(** ** Configuration *)

Record NptConfig := mkNptConfig {
  nc_InternalIface : string;
  nc_InternalNetV4 : string;
  nc_InternalPrefix : string;
  nc_OpnsenseEdgeV6 : string;
  nc_MwanbrEdgeV6 : string;
  nc_WANs : list NptWAN;
}.

Definition expectsDelegation (w : NptWAN) : bool :=
  match nw_Translation w with
  | Some t => bool_decide (t6_Mode t = TranslationNPTv6)
              && match t6_NPT t with Some n => bool_decide (npt_ExternalSource n = PrefixDelegated) | None => false end
  | None => false
  end.

Definition translates (w : NptWAN) : bool := match nw_Translation w with Some t => bool_decide (t6_Mode t = TranslationNPTv6) | None => false end.
Definition isMasquerade (w : NptWAN) : bool := match nw_Translation w with Some t => bool_decide (t6_Mode t = TranslationMasquerade) | None => false end.

Definition validate_npt_wan (acc : res (list string)) (e : nat * NptWAN) : res (list string) :=
  match acc with
  | Err e => Err e
  | Ok seen =>
      let at_ := ("npt: wan[" +:+ itoa (Z.of_nat e.1) +:+ "]")%string in
      if is_empty (nw_Key e.2) then Err (at_ +:+ ": connection ID is required")%string
      else if is_empty (nw_Iface e.2) then Err (at_ +:+ " (" +:+ nw_Key e.2 +:+ "): iface is required")%string
      else if bool_decide (nw_Iface e.2 ∈ seen) then Err (at_ +:+ ": duplicate iface " +:+ nw_Iface e.2)%string
      else Ok (nw_Iface e.2 :: seen)
  end.
(* ===== verification/GatewayNpt.v ===== *)
(** * From the shared providers to the NPT module (cmd/mwan/ifmgr_module_configs.go)

    The configuration the command hands to the NPT module, which names the same lines as the one
    it hands to the steering module; and the two modules with the packet program: what the guard
    lets out of a translated line leaves with an address of the line's outside prefix. *)

From S2P Require Import Prelude GoStrings Effects NptPolicy Intent Observation BgpConfig Tier Notify Health BgpFib BgpModule WanState.
From S2P Require Import NetWire NetLink NetConn NetGraph NetProvider NetDocument GatewayBgp WanRoutes GatewayRoutes.
From S2P Require Import Nftables Steering SteeringExec SteeringProps SteeringClaims GatewaySteering.
From S2P Require Import NatRules NatExec NatApply NatReadiness BpfProgram BpfProps BpfPolicy BpfClaims BpfTranslator BpfTranslatorProps BpfEdge NptModule NptModuleProps.

Local Open Scope Z_scope.

Definition npt_wan (w : sharedWAN) : NptWAN := mkNptWAN (sw_ref w) (sw_Owned w) (sw_TranslationV4 w) (sw_TranslationV6 w).
Definition nptWANs (shared : sharedWANInputs) : list NptWAN := npt_wan <$> si_WANs shared.

Definition buildNPTConfig (shared : sharedWANInputs) : NptConfig :=
  mkNptConfig (si_InternalIface shared) (si_InternalNetV4 shared) (si_InternalPrefix shared) (si_OpnsenseEdgeV6 shared) (si_MwanbrEdgeV6 shared)
    (nptWANs shared).

(** ** The configuration *)

(** Lines are told apart by their connection identifiers. *)
Lemma npt_keys_distinct ifmgr : im_WAN ifmgr !! ""%string = None -> NoDup (nw_Key <$> nptWANs (buildWANRefs ifmgr)).
Proof.
  intros He. assert (nw_Key <$> nptWANs (buildWANRefs ifmgr) = (sorted_wans (im_WAN ifmgr)).*1) as ->.
  { unfold nptWANs, buildWANRefs. cbn [si_WANs]. rewrite <- !list_fmap_compose. apply list_fmap_ext. intros i [id a] H%list_elem_of_lookup_2%sorted_wans_in.
    unfold nw_Key, Key. cbn. rewrite bool_decide_true; [done|]. intros ->. congruence. }
  rewrite sorted_wans_perm. apply NoDup_fst_map_to_list.
Qed.

(** Each line is a member of the steering module too, with its key and interface. *)
Lemma line_member shared mode section scfg wan : buildSteeringConfig shared mode (Some section) = Ok scfg -> wan ∈ nptWANs shared ->
  exists m, m ∈ sc_Members scfg /\ mb_key m = nw_Key wan /\ mb_Iface m = nw_Iface wan.
Proof.
  intros (ms & Hms & [= <-])%res_bind_ok (w & -> & Hw)%list_elem_of_fmap. destruct (map_res_to _ _ _ _ Hms Hw) as (m & Hm & E). exists m. split; [done|].
  apply res_bind_ok in E as (mark & _ & [= <-]). done.
Qed.

(** ** Both modules *)

Section Together.
Context `{DT : !DistributionTypes} {W : Type} `{PT : !PrefixText} `{NT : !NetText}.
Context `{TK : !TcKernel W, TS : !TcState W, TB : !TcBehaves W, NC : !NatConn W, NR : !NatReader W, NK : !NatKernel W}.
Context `{KA : !KernelsApart W} `{N4 : !Nat4Reader W, AA : !NPTAddressAuthority W, NH : !NptHost W, HA : !HostApart W}.

(** C25. The NPT module, the steering module and the packet program together, configured by the
    command from the same providers: when steering decides on the translation state a pass of the
    NPT module published, and the guard lets an IPv6 packet from the internal link out of a line
    that translates, then at that publication the translator's programs ran on both hooks of the
    line, with the value of a pair of exactly the published prefixes; and by that value every
    packet that leaves the line from the inside prefix leaves from the outside prefix with the
    same checksum and an otherwise unchanged header, unless its address is excepted, or not at
    all, when its address has no translation or it carries ICMPv6 or extension headers that
    cannot be translated. *)
Theorem leaving_traffic_translated ifmgr mode section scfg pa health s ns members pairs w wan p :
  let shared := buildWANRefs ifmgr in
  im_WAN ifmgr !! ""%string = None -> im_Routes ifmgr = Some section ->
  buildSteeringConfig shared mode (im_Routes ifmgr) = Ok scfg -> config_fit scfg pa -> nm_cfg (nmod ns) = buildNPTConfig shared ->
  (NPublish members pairs, w) ∈ nlog (npt_Reconcile ns).2 -> (NPublish members pairs, w) ∉ nlog ns -> Translation s = members ->
  p_iif p = sc_InternalIface scfg -> p_proto p = family_proto familyV6 ->
  wan ∈ nptWANs shared -> translates wan = true -> p_oif p = nw_Iface wan -> dropped scfg pa health s p = false ->
  exists m pr v, members !! nw_Key wan = Some m /\ Internal pr = InternalPrefix (tr_V6 m) /\ External pr = ExternalPrefix (tr_V6 m) /\
    map_of w (link_index (p_oif p)) = Some v /\ (forall d, runs w (link_index (p_oif p)) d) /\
    (exists ps, pr ∈ ps /\ serves w (link_index (p_iif p)) true ps) /\
    forall sk offset, wf_pairs [pr] -> wf_skb v sk offset -> Contains (Internal pr) (AddrFrom16 (addr_of sk offset true)) = true ->
      ~ in_exceptions pr true (addr_of sk offset true) -> leaves_translated v pr sk offset.
Proof.
  intros shared He Hsec Hs Hc Hcfg Hin Hnew Ht Hi Hpro Hw Htr Ho Hd. rewrite Hsec in Hs.
  assert (sc_InternalIface scfg = si_InternalIface shared) as Hint.
  { apply res_bind_ok in Hs as (ms & _ & [= <-]). unfold shared. cbn. by rewrite Hsec. }
  destruct (line_member _ _ _ _ _ Hs Hw) as (member & Hm & Hk & Hf).
  destruct (leaving_eligible scfg pa health s familyV6 member p) as [Hel _]; [done|right; left|done..|by rewrite Hf|done|].
  unfold member_eligible in Hel. rewrite !andb_true_iff in Hel. destruct Hel as [[_ Hready] _]. rewrite Hk, Ht in Hready. unfold translation_of in Hready.
  destruct (members !! nw_Key wan) as [m|] eqn:Em; [|done]. cbn [default] in Hready. change (ft_Ready (tr_V6 m) = true) in Hready.
  assert (NoDup (nw_Key <$> nc_WANs (nm_cfg (nmod ns)))) as Hnd by (rewrite Hcfg; by apply npt_keys_distinct).
  pose proof (reconcile_step ns Hnd) as [_ Hl]. destruct (Hl _ Hin) as [H|H]; [done|]. rewrite Hcfg in H.
  destruct (H wan m Hw Htr Em Hready) as (pr & _ & E1 & E2 & [(encap & v & Hv & Hmap & Hruns) Hserve] & _).
  exists m, pr, v. rewrite Ho, Hi, Hint. split_and!; try done. intros sk offset Hwf Hsk Hc' Hex. by eapply line_translates.
Qed.
End Together.
(** C6, as stated, fails on a terminal six columns wide: the budget is 2,
    the entry ["abcdefgh"] is cut at index -1 and comes back as
    ["abcdefg..."], ten characters long. *)
Lemma narrow_terminal_candidate_too_long :
  (get_related_concepts (decoder_of [[py "abcdefgh"]]) narrow_explorer
                        (answering [py "abcdefgh"]) (py "sun") 0 []).1.1
  = [py "abcdefg..."]
  ∧ ¬ ∀ rc,
        rc ∈ (get_related_concepts (decoder_of [[py "abcdefgh"]])
                narrow_explorer (answering [py "abcdefgh"])
                (py "sun") 0 []).1.1 →
        (len rc ≤ term_width narrow_explorer / 3)%Z.
Proof.
  split; [vm_compute; reflexivity|].
  intros Hall.
  assert (Hle : (len (py "abcdefg...") ≤ term_width narrow_explorer / 3)%Z).
  { apply Hall. vm_compute. left. }
  vm_compute in Hle. by apply Hle.
Qed.

Lemma dispatched_concept_not_retried_witness :
  (py "sun" ∉ seen_concepts wide_explorer) ∧ (0 ≤ 5)%Z
  ∧ py "sun" ∈ seen_concepts
                 (get_related_concepts (decoder_of [[]]) wide_explorer
                    half_world (py "sun") 0 []).1.2
  ∧ ∀ self2 w2 depth2 path2,
      py "sun" ∈ seen_concepts self2 →
      get_related_concepts (decoder_of [[]]) self2 w2 (py "sun") depth2 path2
      = ([], self2, w2).
Proof.
  assert (Hnew : py "sun" ∉ seen_concepts wide_explorer) by set_solver.
  assert (Hd : (0 ≤ 5)%Z) by lia.
  split; [done|]. split; [done|].
  destruct (dispatched_concept_not_retried (decoder_of [[]]) 3 (4 # 5)
              wide_explorer half_world (py "sun") 0%Z [] Hnew Hd)
    as (_ & _ & _ & Hseen & _ & _ & Hagain & _).
  split; [exact Hseen|exact Hagain].
Defined.

(** A run against [chain_world] with [max_depth] 300: the concepts form a
    chain, requests are sent at the depths 0 to 5 and none at depth 6. *)
Example chain_run_depths :
  let c := explore chain_decoder (py "llama3") (py "root") 300 (4 # 5)
                   chain_world 20 in
  req_depth <$> requests (world c) = [0; 1; 2; 3; 4; 5]%Z
  ∧ dispatched_concepts (world c)
    = py "root" :: (numbered <$> seq 0 5)
  ∧ length (nodes (graph (explorer c))) = 7
  ∧ finished c = true.
Proof. vm_compute. auto. Qed.

(** ** Recursion on the graph ends *)

(** Along a branch the labels not yet visited get fewer. *)
Lemma unvisited_decreases (g : DiGraph) (node : str) (visited : gset str) :
  successors g node ≠ [] → node ∉ visited →
  size (labels g ∖ ({[node]} ∪ visited)) < size (labels g ∖ visited).
Proof.
  intros Hsucc Hnew. apply subset_size.
  assert (Hin : node ∈ labels g).
  { unfold successors in Hsucc.
    destruct (List.filter _ (edges g)) as [|e l] eqn:Hf; [done|].
    assert (He : e ∈ List.filter (λ e, bool_decide (e.1 = node)) (edges g))
      by (rewrite Hf; left).
    apply list_elem_of_In, filter_In in He as [He Hn].
    apply bool_decide_eq_true in Hn. apply list_elem_of_In in He.
    unfold labels. apply elem_of_union_l, elem_of_union_r.
    apply elem_of_list_to_set, list_elem_of_fmap. by exists e. }
  split; [set_solver|].
  intros Hsub. assert (Hn : node ∈ labels g ∖ ({[node]} ∪ visited)).
  { apply Hsub. by apply elem_of_difference. }
  set_solver.
Qed.

(** ** Plain Exporter *)

Lemma plain_children_total emit total i children result :
  (∀ child is_last, is_Some (emit child is_last)) →
  is_Some (plain_children emit total i children result).
Proof.
  intros Hemit. revert i result.
  induction children as [|child rest IH]; intros i result; simpl; [done|].
  destruct (Hemit child (i =? total - 1)%nat) as [t ->]. simpl. apply IH.
Qed.

Lemma plain_children_mono emit1 emit2 total i children result r :
  (∀ child is_last t, emit1 child is_last = Some t →
                      emit2 child is_last = Some t) →
  plain_children emit1 total i children result = Some r →
  plain_children emit2 total i children result = Some r.
Proof.
  intros Hemit. revert i result.
  induction children as [|child rest IH]; intros i result; simpl; [done|].
  destruct (emit1 child _) as [t|] eqn:Ht; [|done].
  rewrite (Hemit _ _ _ Ht). simpl. apply IH.
Qed.

Lemma plain_fuel_total g fuel node prefix is_last visited :
  size (labels g ∖ visited) < fuel →
  is_Some (_plain_ascii_tree_fuel fuel g node prefix is_last visited).
Proof.
  revert node prefix is_last visited.
  induction fuel as [|fuel IH]; intros node prefix is_last visited Hfuel;
    [lia|].
  simpl. case_bool_decide as Hvis; [done|].
  case_bool_decide as Hsucc; [done|].
  apply plain_children_total. intros child is_last_child. apply IH.
  pose proof (unvisited_decreases g node visited Hsucc Hvis). lia.
Qed.

Lemma plain_fuel_mono g fuel fuel' node prefix is_last visited t :
  fuel ≤ fuel' →
  _plain_ascii_tree_fuel fuel g node prefix is_last visited = Some t →
  _plain_ascii_tree_fuel fuel' g node prefix is_last visited = Some t.
Proof.
  revert fuel' node prefix is_last visited t.
  induction fuel as [|fuel IH];
    intros fuel' node prefix is_last visited t Hle; [done|].
  destruct fuel' as [|fuel']; [lia|]. simpl.
  case_bool_decide; [done|]. case_bool_decide; [done|].
  apply plain_children_mono. intros child is_last_child t'.
  apply IH. lia.
Qed.

(** The export of a node is defined, and any fuel that yields a text
    yields the same one. *)
Lemma plain_ascii_tree_total g node : is_Some (_plain_ascii_tree g node).
Proof.
  apply plain_fuel_total. unfold tree_fuel.
  assert (size (labels g ∖ ∅) ≤ size (labels g))
    by (apply subseteq_size; set_solver).
  lia.
Qed.

Lemma plain_ascii_tree_fuel g fuel node t :
  _plain_ascii_tree_fuel fuel g node [] true ∅ = Some t →
  _plain_ascii_tree g node = Some t.
Proof.
  intros Hfuel. destruct (plain_ascii_tree_total g node) as [t' Ht'].
  rewrite Ht'. unfold _plain_ascii_tree in Ht'.
  destruct (Nat.le_ge_cases fuel (tree_fuel g)) as [Hle|Hle].
  - rewrite (plain_fuel_mono _ _ _ _ _ _ _ _ Hle Hfuel) in Ht'. done.
  - rewrite (plain_fuel_mono _ _ _ _ _ _ _ _ Hle Ht') in Hfuel. done.
Qed.

Lemma chain_graph a b c :
  a ≠ b → b ≠ c → a ≠ c →
  chain a b c = mkDiGraph [a; b; c] [(a, b); (b, c)].
Proof.
  intros Hab Hbc Hac.
  unfold chain, add_edge, add_node, has_node, empty_graph.
  cbn [nodes edges].
  rewrite (bool_decide_eq_false_2 (a ∈ [])) by set_solver.
  cbn [nodes edges app].
  rewrite (bool_decide_eq_true_2 (a ∈ [a])) by set_solver.
  cbn [nodes edges app].
  rewrite (bool_decide_eq_false_2 (b ∈ [a])) by set_solver.
  cbn [nodes edges app].
  rewrite (bool_decide_eq_false_2 ((a, b) ∈ [])) by set_solver.
  cbn [nodes edges app].
  rewrite (bool_decide_eq_true_2 (b ∈ [a; b])) by set_solver.
  cbn [nodes edges app].
  rewrite (bool_decide_eq_false_2 (c ∈ [a; b])) by set_solver.
  cbn [nodes edges app].
  rewrite (bool_decide_eq_false_2 ((b, c) ∈ [(a, b)])) by set_solver.
  done.
Qed.

Lemma chain_successors a b c :
  a ≠ b → b ≠ c → a ≠ c →
  successors (chain a b c) a = [b] ∧ successors (chain a b c) b = [c]
  ∧ successors (chain a b c) c = [] ∧ roots (chain a b c) = [a].
Proof.
  intros Hab Hbc Hac. rewrite chain_graph by done.
  unfold roots, in_degree, predecessors, successors.
  cbn [nodes edges List.filter fst snd].
  rewrite (bool_decide_eq_true_2 (a = a)) by done.
  rewrite (bool_decide_eq_true_2 (b = b)) by done.
  rewrite (bool_decide_eq_true_2 (c = c)) by done.
  rewrite (bool_decide_eq_false_2 (b = a)) by congruence.
  rewrite (bool_decide_eq_false_2 (a = b)) by congruence.
  rewrite (bool_decide_eq_false_2 (a = c)) by congruence.
  rewrite (bool_decide_eq_false_2 (b = c)) by congruence.
  rewrite (bool_decide_eq_false_2 (c = a)) by congruence.
  rewrite (bool_decide_eq_false_2 (c = b)) by congruence.
  done.
Qed.

(** ** Counting lines *)

Lemma count_newlines_app s t :
  count_newlines (s ++ t) = (count_newlines s + count_newlines t)%Z.
Proof.
  unfold count_newlines. rewrite List.filter_app, length_app. lia.
Qed.

Lemma count_newlines_cons c s :
  count_newlines (c :: s)
  = ((if (NEWLINE =? c)%N then 1 else 0) + count_newlines s)%Z.
Proof.
  unfold count_newlines. cbn [List.filter].
  destruct (NEWLINE =? c)%N; cbn [length]; lia.
Qed.

Lemma count_newlines_nonneg s : (0 ≤ count_newlines s)%Z.
Proof. unfold count_newlines. lia. Qed.

Lemma count_newlines_one_line s : one_line s → count_newlines s = 0%Z.
Proof.
  unfold one_line. induction s as [|c s IH]; intros Hs; [done|].
  rewrite count_newlines_cons.
  destruct (N.eqb_spec NEWLINE c) as [<-|_]; [set_solver|].
  rewrite IH; [done|set_solver].
Qed.

Lemma one_line_app s t : one_line s → one_line t → one_line (s ++ t).
Proof. unfold one_line. set_solver. Qed.

Lemma one_line_nil : one_line [].
Proof. unfold one_line. set_solver. Qed.

Lemma one_line_indent is_last : one_line (indent is_last).
Proof. unfold one_line. destruct is_last; compute_done. Qed.

Lemma one_line_connector is_last : one_line (connector is_last).
Proof. unfold one_line. destruct is_last; compute_done. Qed.

Lemma count_newlines_plain_line prefix is_last label :
  one_line prefix → one_line label →
  count_newlines (plain_line prefix is_last label) = 1%Z.
Proof.
  intros Hp Hl. unfold plain_line. rewrite !count_newlines_app.
  rewrite (count_newlines_one_line prefix), (count_newlines_one_line label)
    by done.
  by destruct is_last.
Qed.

---

→ EXERCISE DETAILS
From the data above, output exactly the lines between the one containing "nc_WANs : list NptWAN;" and the one containing "Definition translates (w", counting both of them.

→ SOLUTION FOR THIS PROBLEM
  nc_WANs : list NptWAN;
}.

Definition expectsDelegation (w : NptWAN) : bool :=
  match nw_Translation w with
  | Some t => bool_decide (t6_Mode t = TranslationNPTv6)
              && match t6_NPT t with Some n => bool_decide (npt_ExternalSource n = PrefixDelegated) | None => false end
  | None => false
  end.

Definition translates (w : NptWAN) : bool := match nw_Translation w with Some t => bool_decide (t6_Mode t = TranslationNPTv6) | None => false end.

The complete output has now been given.